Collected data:

# # # #

(** X9.  With jitter samples in [0, 1) the sleeps of one run add up to at
    most 181 seconds: twice the base delays 500, 1000, 2000, 4000, 8000
    and five times 15000 ms of the ten retries. *)
Theorem total_sleep_is_bounded
    env fuel task w cell variant scenario prompt :
  ReachesProvider env task w cell variant scenario prompt ->
  MAX_AUTO_RETRIES < fuel ->
  (forall j, (0 <= mathRandom env j)%Q /\ (mathRandom env j < 1)%Q) ->
  exists w' tr,
    queryModel env fuel task w = (w', Returned tt)
    /\ trace w' = trace w ++ tr
    /\ (Qsum (sleeps tr) <= 181000)%Q.
Proof.
  intros Hreach Hfuel Hrand.
  destruct (queryModel_loop env fuel task w _ _ _ _ Hreach Hfuel)
    as (c' & mos & tr & Hrun & [[Hn1 Hn2] _ _ _ _ Hsl _ _ _]).
  rewrite Hrun. eexists _, (CellUpdate (cellId task) inProgressUpdate :: tr).
  change (sleeps (CellUpdate (cellId task) inProgressUpdate :: tr)) with (sleeps tr).
  split_and!; [reflexivity | reflexivity |].
  rewrite Hsl. set (k := providerCalls tr - 1).
  assert (Hk : k <= 10) by (unfold k, MAX_AUTO_RETRIES in *; lia).
  (* each sleep is below its ceiling, and the ceilings of all ten retries
     add up to 181000 *)
  assert (Hle : (Qsum (map (delayOf env) (seq 0 k))
                 <= Qsum (map delayCeiling (seq 0 k)))%Q).
  { clear Hk. generalize (seq 0 k). intros l.
    induction l as [|j l IH]; simpl; [apply Qle_refl|].
    destruct (Hrand j) as [H0 H1]. pose proof (delayOf_le_ceiling env j H0 H1). lra. }
  assert (Hall : (Qsum (map delayCeiling (seq 0 k))
                  <= Qsum (map delayCeiling (seq 0 10)))%Q).
  { assert (Hseq : seq 0 10 = seq 0 k ++ seq (0 + k) (10 - k))
      by (rewrite <- seq_app; f_equal; lia).
    rewrite Hseq, map_app, Qsum_app.
    assert (0 <= Qsum (map delayCeiling (seq (0 + k) (10 - k))))%Q.
    { apply Qsum_nonneg. generalize (seq (0 + k) (10 - k)). intros l.
      induction l as [|j l IH]; simpl; constructor; [|exact IH].
      unfold delayCeiling. pose proof (baseDelay_nonneg j). lra. }
    lra. }
  assert (Hten : (Qsum (map delayCeiling (seq 0 10)) == 181000)%Q)
    by (vm_compute; reflexivity).
  eapply Qle_trans; [exact Hle|]. eapply Qle_trans; [exact Hall|].
  rewrite Hten. apply Qle_refl.
Qed.

Lemma total_sleep_is_bounded_witness :
  exists w' tr,
    queryModel Sample.alwaysRateLimited 11 Sample.job
      (Sample.world (Sample.cell PENDING None)) = (w', Returned tt)
    /\ trace w' = [] ++ tr
    /\ (Qsum (sleeps tr) <= 181000)%Q.
Proof.
  apply (total_sleep_is_bounded Sample.alwaysRateLimited 11 Sample.job
           (Sample.world (Sample.cell PENDING None))
           (Sample.cell PENDING None) Sample.variant Sample.scenario
           Sample.prompt).
  - repeat split; reflexivity.
  - unfold MAX_AUTO_RETRIES. lia.
  - intros j. split; [discriminate | reflexivity].
Defined.

(** *** Streaming and stored outputs *)

(** X10.  A run that reaches the provider publishes on the websocket
    exactly the partial outputs of its attempts, retries included, in
    order and on the channel named by the cell id, when the job asks for
    streaming; without streaming it publishes nothing. *)
Theorem partial_outputs_go_to_the_cell_channel
    env fuel task w cell variant scenario prompt :
  ReachesProvider env task w cell variant scenario prompt ->
  MAX_AUTO_RETRIES < fuel ->
  exists w' tr,
    queryModel env fuel task w = (w', Returned tt)
    /\ trace w' = trace w ++ tr
    /\ wsEmits tr =
       if stream task
       then flat_map (fun j => map (pair (cellId task)) (partialsOf env prompt j))
              (seq 0 (providerCalls tr))
       else [].
Proof.
  intros Hreach Hfuel.
  destruct (queryModel_loop env fuel task w _ _ _ _ Hreach Hfuel)
    as (c' & mos & tr & Hrun & [_ _ _ _ _ _ Hws _ _]).
  rewrite Hrun. eexists _, (CellUpdate (cellId task) inProgressUpdate :: tr).
  split_and!; [reflexivity | reflexivity | exact Hws].
Qed.

Lemma partial_outputs_go_to_the_cell_channel_witness :
  exists w' tr,
    queryModel Sample.rateLimitedOnce 11 Sample.job
      (Sample.world (Sample.cell PENDING None)) = (w', Returned tt)
    /\ trace w' = [] ++ tr
    /\ wsEmits tr =
       if stream Sample.job
       then flat_map (fun j => map (pair "cell-1")
                                 (partialsOf Sample.rateLimitedOnce Sample.prompt j))
              (seq 0 (providerCalls tr))
       else [].
Proof.
  apply (partial_outputs_go_to_the_cell_channel Sample.rateLimitedOnce 11
           Sample.job (Sample.world (Sample.cell PENDING None))
           (Sample.cell PENDING None) Sample.variant Sample.scenario
           Sample.prompt).
  - repeat split; reflexivity.
  - unfold MAX_AUTO_RETRIES. lia.
Defined.

(** X11.  Whatever the world, a run stores at most one model output and
    triggers the evaluations exactly for what it stored; it stores one
    exactly when it picked the cell up PENDING and left it COMPLETE, and
    the stored output names the job's cell. *)
Theorem at_most_one_model_output env fuel task w :
  MAX_AUTO_RETRIES < fuel ->
  exists w' out tr mos,
    queryModel env fuel task w = (w', out)
    /\ trace w' = trace w ++ tr
    /\ modelOutputs w' = modelOutputs w ++ mos
    /\ evalRuns tr = mos
    /\ length mos <= 1
    /\ Forall (fun mo => scenarioVariantCellId mo = cellId task) mos
    /\ (mos <> [] <->
        (retrievalStatus <$> cells w !! cellId task = Some PENDING
         /\ retrievalStatus <$> cells w' !! cellId task = Some COMPLETE)).
Proof.
  intros Hfuel.
  destruct (queryModel_situation env task w)
    as [Hnone | [(cell & Hc & Hp) | [(cell & code & msg & Hc & Hp & Hpath)
       | (cell & variant & scenario & prompt & Hreach)]]].
  - rewrite (queryModel_missing_cell env fuel task w Hnone).
    eexists _, _, _, []. split_and!; try reflexivity; simpl;
      [by rewrite app_nil_r | lia | constructor |].
    rewrite Hnone. split; [done | by intros [[=] _]].
  - rewrite (queryModel_not_pending env fuel task w cell Hc Hp).
    exists w, (Returned tt), [], []. split_and!; try done; simpl;
      [by rewrite app_nil_r | by rewrite app_nil_r | lia |].
    rewrite Hc. simpl. split; [done | intros [[=] _]; congruence].
  - rewrite (queryModel_terminal env fuel task w cell code msg Hc Hpath).
    eexists _, _, _, []. split_and!; try reflexivity; simpl; [lia | constructor |].
    rewrite lookup_insert_eq. simpl. split; [done | by intros [_ [=]]].
  - destruct (queryModel_loop env fuel task w _ _ _ _ Hreach Hfuel)
      as (c' & mos & tr & Hrun & [_ _ _ _ _ _ _ Hlast _]).
    destruct Hreach as (Hc & Hp & _).
    rewrite Hrun. eexists _, _, _, mos.
    split_and!; [reflexivity | reflexivity | reflexivity | | | |]; simpl;
      rewrite ?lookup_insert_eq, ?Hc; simpl;
      destruct (response env prompt _) as [v ttc pt ct cst code|m code ar];
      [ destruct Hlast as (-> & Hev & Hst & _)
      | destruct Hlast as (_ & -> & Hev & Hst & _)
      | destruct Hlast as (-> & Hev & Hst & _)
      | destruct Hlast as (_ & -> & Hev & Hst & _)
      | destruct Hlast as (-> & Hev & Hst & _)
      | destruct Hlast as (_ & -> & Hev & Hst & _)
      | destruct Hlast as (-> & Hev & Hst & _)
      | destruct Hlast as (_ & -> & Hev & Hst & _) ];
      try exact Hev; simpl; try lia; try (by repeat constructor).
    + rewrite Hp, Hst. by split.
    + rewrite Hst. split; [done | by intros [_ [=]]].
Qed.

# # # #

§ ASSIGNMENT: Scan the entries for the string "Hpath" and report only how many lines contain it.

§ YOUR SOLUTION: 2